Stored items
(** C8.  The entropy of a [Categorical] is 10 times the entropy of the base
    categorical distribution with the same logits. *)
Theorem Categorical_entropy_scaled (logits : torch.Tensor) :
  Categorical.entropy (Categorical.__init__ logits) =
    10 * torch_distributions.Categorical.entropy
           (torch_distributions.Categorical.__init__ logits).
Proof. unfold Categorical.entropy, Categorical.__init__. lra. Qed.

Context {Value : Type}.
Implicit Types (self : MixedDistribution.t Value) (x : gmap string Value).

(** The log-probabilities of the values under the sub-distributions. *)
Lemma log_prob_items self x (lps : list torch.Tensor) :
  Forall2 (λ kd lp, ∃ v, x !! kd.1 = Some v
                         ∧ MixedDistribution.dist_log_prob kd.2 v = Ok lp)
    (MixedDistribution.base_dists self) lps →
  ∃ items,
    sequence
      (map (λ kd, v ← or_raise KeyError (x !! kd.1);
                  lp ← MixedDistribution.dist_log_prob kd.2 v;
                  Ok (kd.1, lp))
           (MixedDistribution.base_dists self)) = Ok items ∧
    items.*1 = (MixedDistribution.base_dists self).*1 ∧ items.*2 = lps.
Proof.
  induction 1 as [|kd lp dists lps (v & Hv & Hlp) _ (items & Hi & Hk & Hl)].
  - by exists [].
  - exists ((kd.1, lp) :: items). split; [|split].
    + simpl. rewrite Hv. simpl. rewrite Hlp. simpl. by rewrite Hi.
    + rewrite !fmap_cons. by rewrite Hk.
    + rewrite fmap_cons. by rewrite Hl.
Qed.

== Exercise ==
From the records above, return each line that has the string "exists".

== Solution to this exercise ==
  - by exists [].
  - exists ((kd.1, lp) :: items). split; [|split].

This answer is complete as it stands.